MATERIAL FOR THIS EXERCISE>
++++++++++

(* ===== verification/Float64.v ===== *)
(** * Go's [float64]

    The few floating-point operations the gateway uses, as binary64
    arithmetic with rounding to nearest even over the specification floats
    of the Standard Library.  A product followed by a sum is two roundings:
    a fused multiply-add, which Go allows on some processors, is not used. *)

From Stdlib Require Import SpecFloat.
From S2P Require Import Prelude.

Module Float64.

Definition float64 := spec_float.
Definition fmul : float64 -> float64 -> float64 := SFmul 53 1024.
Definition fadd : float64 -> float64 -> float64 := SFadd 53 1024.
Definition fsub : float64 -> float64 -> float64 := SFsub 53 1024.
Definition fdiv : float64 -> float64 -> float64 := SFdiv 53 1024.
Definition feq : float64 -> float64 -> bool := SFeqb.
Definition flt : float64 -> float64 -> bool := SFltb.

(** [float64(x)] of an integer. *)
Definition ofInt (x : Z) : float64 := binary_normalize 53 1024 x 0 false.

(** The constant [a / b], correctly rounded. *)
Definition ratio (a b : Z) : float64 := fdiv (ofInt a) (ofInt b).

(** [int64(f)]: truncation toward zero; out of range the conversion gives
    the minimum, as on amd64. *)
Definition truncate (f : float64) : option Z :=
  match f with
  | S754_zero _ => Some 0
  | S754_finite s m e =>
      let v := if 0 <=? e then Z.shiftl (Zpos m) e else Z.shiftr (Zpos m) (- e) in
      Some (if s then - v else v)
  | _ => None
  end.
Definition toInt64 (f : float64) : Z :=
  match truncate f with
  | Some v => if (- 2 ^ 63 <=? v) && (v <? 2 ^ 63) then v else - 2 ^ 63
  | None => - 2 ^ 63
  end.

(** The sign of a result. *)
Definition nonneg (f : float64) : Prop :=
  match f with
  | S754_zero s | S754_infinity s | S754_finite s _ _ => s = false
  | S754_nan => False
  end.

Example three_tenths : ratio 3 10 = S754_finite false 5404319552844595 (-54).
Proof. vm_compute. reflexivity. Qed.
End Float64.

++++++++++

TASK ITEM>
Reproduce exactly every line between the line with "match truncate f with" and the last line of the records above, both included.

EXERCISE ANSWER>
  match truncate f with
  | Some v => if (- 2 ^ 63 <=? v) && (v <? 2 ^ 63) then v else - 2 ^ 63
  | None => - 2 ^ 63
  end.

(** The sign of a result. *)
Definition nonneg (f : float64) : Prop :=
  match f with
  | S754_zero s | S754_infinity s | S754_finite s _ _ => s = false
  | S754_nan => False
  end.

Example three_tenths : ratio 3 10 = S754_finite false 5404319552844595 (-54).
Proof. vm_compute. reflexivity. Qed.
End Float64.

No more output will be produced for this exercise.